Now and then, I’d try to write for myself, prompted by feelings—sadness, loss, anxiety, love, fear, or because my head and heart were beginning to spill over with thoughts and feelings that had nowhere to go. I didn’t want to lose them. They’d been so internalized they were part of me. I feared losing myself. I almost did.
By the time it became necessary to move into my father’s home. He didn’t need me. I needed him. The words I’d internalized had formed a huge wall between my thoughts and feelings—like a clogged drain—a mass that backed up inside, almost choking me. I stopped forming words or thinking about them because I thought, “Where will I put them? Where will they go.” I thought I’d lost my ability to write.

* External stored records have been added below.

(** An error with a traceback of two lines. *)
Lemma error_appends_item_sample :
  ∃ state' stacktrace,
    error Sample.textUtil Sample.busyR (Sample.valueError ["a"; "b"])
    = Returned state'
    ∧ items state'
      = [PythonErrorItem (Some "ValueError") (Some "bad") ["a"; "b"]
           stacktrace]
    ∧ length stacktrace = 2.
Proof.
  destruct (error_appends_item Sample.textUtil Sample.busyR
              (Sample.valueError ["a"; "b"]) ["a"; "b"] eq_refl
              ltac:(plain))
    as (state' & stacktrace & Hreturned & Hitems & Hlength & _).
  exists state', stacktrace.
  split; [exact Hreturned|]. split; [exact Hitems|exact Hlength].
Defined.

(** The result [42] of request [5]. *)
Lemma unconditional_handlers_return_sample :
  ∃ state',
    jupyterResponseDetected Sample.textUtil Sample.issued Sample.result42
    = Returned state'
    ∧ log_grows_by_at_most_one Sample.issued state'.
Proof.
  apply unconditional_handlers_return.
  unfold unconditional_types. simpl.
  apply elem_of_cons. right. apply elem_of_cons. by left.
Defined.

Lemma execute_result_prefers_plain_text_sample :
  execute_result Sample.textUtil Sample.issued Sample.result42
  = Returned (addHistoryItem Sample.issued (TextItem (Some "stdout") "42")).
Proof.
  destruct (execute_result_prefers_plain_text Sample.textUtil Sample.issued
              Sample.result42 {[ "text/plain" := "42" ]} eq_refl)
    as [Hplain _].
  apply (Hplain "42"); [reflexivity|discriminate].
Defined.

(** Two lines of code with no prompt label configured. *)
Lemma execute_input_without_label_sample :
  execute_input Sample.textUtil Sample.issued
    (Sample.input (Some ("a" +:+ nl +:+ "b")))
  = Returned
      (addHistoryItem Sample.issued
         (TextItem (Some "stdin") ("a" +:+ nl +:+ "b"))).
Proof.
  apply (execute_input_without_label Sample.textUtil Sample.issued
           (Sample.input (Some ("a" +:+ nl +:+ "b")))); reflexivity.
Defined.

(** The overlay is retracted, shown again, kept over a directory change,
    retracted by the prompt and shown once more. *)
Lemma overlay_survives_sample :
  ∃ state',
    run Sample.textUtil Sample.toNumber Sample.execute Sample.overlaid
      [CLEAR_AUTOCOMPLETE; AUTOCOMPLETE ["a"];
       WORKING_DIRECTORY_CHANGED (Some "/tmp");
       PROMPT_VIEWER_COMMAND (Some {| clearAutocompleteFlag := true |});
       AUTOCOMPLETE ["b"]] = Returned state'
    ∧ count_autocomplete (items state') ≤ 1
    ∧ overlay_at_tail (items state').
Proof.
  eexists. split; [reflexivity|].
  apply (overlay_survives Sample.textUtil Sample.toNumber Sample.execute
           [CLEAR_AUTOCOMPLETE; AUTOCOMPLETE ["a"];
            WORKING_DIRECTORY_CHANGED (Some "/tmp");
            PROMPT_VIEWER_COMMAND (Some {| clearAutocompleteFlag := true |});
            AUTOCOMPLETE ["b"]] Sample.overlaid);
    [repeat constructor|reflexivity|reflexivity].
Defined.
(** * GitHubReader: repository crawling and business discovery

    A shallow embedding of [src/core/integrations/githubReader.js] and the
    properties of its six public operations.

    Conventions of the embedding:
    - a JavaScript [try { ... } catch (error) { ... }] is [try_catch];
      a rejected promise or thrown exception is [Throw];
    - every [await this.octokit.rest...] call is recorded in a request log, so
      that the number of transport calls of a run can be counted;
    - [null] and [undefined] are [None]; JavaScript truthiness is written out
      ([truthy_string], [truthy_number]);
    - strings are sequences of ASCII characters;
    - in the first two parts thrown values are [Error] objects (they carry a
      [message]), which is what the Octokit client and the JavaScript runtime
      throw; the last part ([Raw]) admits every rejection value and writes out
      the handlers' read of [error.message]. *)

From Stdlib Require Import String Ascii List ZArith NArith Lia Bool Permutation Sorted.
From Stdlib Require Import DecimalString.
Import ListNotations.
Local Open Scope string_scope.
Local Open Scope list_scope.
Local Open Scope Z_scope.
Lemma broker_never_fails_witness :
  let _ : EIDTruth := dtn_none_falsy in
  let _ : Msgpack := msgpack_none in
  ∃ reply,
    (Broker._handle_bundle broker_b request_from_x).2 = Ok reply ∧
    (is_Some reply ↔
       BundleData.type request_from_x = JOB_QUERY ∨
       BundleData.type request_from_x = BROKER_REQUEST) ∧
    Broker.well_formed (Broker._handle_bundle broker_b request_from_x).1.
Proof.
  intros truth codec.
  apply (broker_never_fails (truth := truth) (codec := codec)
           broker_b request_from_x).
  - by apply init_well_formed.
  - reflexivity.
  - intros _. by exists DATASTORE.
Defined.

Lemma handle_bundles_valid_batch_witness :
  let _ : EIDTruth := dtn_none_falsy in
  let _ : Msgpack := msgpack_none in
  let bundles := [announce_from_y; request_from_x; submit_from_x; query_from_x] in
  let replies := omap (reply_due broker_b) bundles in
  Broker._handle_bundles broker_b (Ok bundles) (λ _, Ok tt) =
    Broker.mkCycle (Broker.run broker_b bundles)
      (if list_bool replies then [replies] else [])
      [].
Proof.
  intros truth codec bundles.
  apply (handle_bundles_valid_batch (truth := truth) (codec := codec)
           broker_b bundles (λ _, Ok tt)).
  - by apply init_well_formed.
  - repeat constructor.
  - repeat constructor; intros Hty;
      [by exists BROKER|by exists DATASTORE
      |by apply number_of_Z_inj in Hty|by apply number_of_Z_inj in Hty].
Defined.

Lemma announcement_heard_witness :
  let _ : EIDTruth := dtn_none_falsy in
  let _ : Msgpack := msgpack_none in
  let bundle :=
    with_node_type (bundle_defaults BROKER_ANNOUNCE eid_b eid_all) BROKER in
  let other : Broker.t (jobs := numbered_jobs) := Broker.init eid_a in
  Broker._handle_bundle broker_b bundle = (broker_b, Ok None) ∧
  ∃ other' brokers brokers',
    Broker._handle_bundle other bundle = (other', Ok None) ∧
    Broker.discovered_nodes other !! (BROKER : number) = Some brokers ∧
    Broker.discovered_nodes other' !! (BROKER : number) = Some brokers' ∧
    eid_b ∈ brokers' ∧
    brokers' = {[eid_b]} ∪ brokers ∧
    (∀ key : number, key ≠ BROKER →
       Broker.discovered_nodes other' !! key
         = Broker.discovered_nodes other !! key) ∧
    Broker.node_id other' = eid_a ∧ Broker.node_type other' = BROKER ∧
    Broker.completed_jobs other' = ∅ ∧ Broker.queued_jobs other' = [].
Proof.
  intros truth codec bundle other.
  destruct (announcement_heard (truth := truth) (codec := codec)
              broker_b other eid_all bundle eq_refl) as [Hself Hother].
  split; [exact Hself|]. apply Hother.
  - by apply (init_well_formed (truth := truth) eid_a).
  - discriminate.
Defined.

Lemma broker_reply_survives_wire_witness :
  let _ : EIDTruth := dtn_none_falsy in
  let _ : Msgpack := msgpack_of (PDict (Message_dictify create_ack_to_x)) in
  deserialize (serialize create_ack_to_x) = Ok create_ack_to_x.
Proof.
  intros truth codec.
  apply (broker_reply_survives_wire (truth := truth) (codec := codec)
           (jobs := numbered_jobs) broker_b request_from_x ack_to_x).
  - by apply init_well_formed.
  - reflexivity.
  - reflexivity.
  - reflexivity.
Defined.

My father and I live on a property that was once a wildlife refuge. There are still remnants of cages in the backwoods where I imagine birds of various types were sheltered—I picture, based on what bird and fowl I see around us now, that duck, geese, owl, hawk, heron, and turkey were brought to refuge here—to heal and gain strength as I have since I moved here.
I watch the turkeys.
The Tom, the hen, their babies
Seven, then the fox.
I watch the geese return each spring to have their babies, too. Then they fly north after teaching the young to fly. They stop by in the fall, honking to announce their arrival before landing on the pond. They stay a while winging their way south after thatch their babies. If the fox is active, the numbers might diminish. The younger ones disappear first. One spring, over the course of three days, the numbers went from 13 to five. It used to make me sad. Now I expect it. I use the parents as models. They move on. I have, too.
When words escape me or when I’m looking for just the right word, I walk around the property or stare out a window. No matter the weather. I study what I see. I don’t look at the big picture. I look for the details, the tiny things, and seek precision in words. Some I’ve stored up. Some just come to me at the moment. I’ve found that I see and hear nature's words. Then I write them down.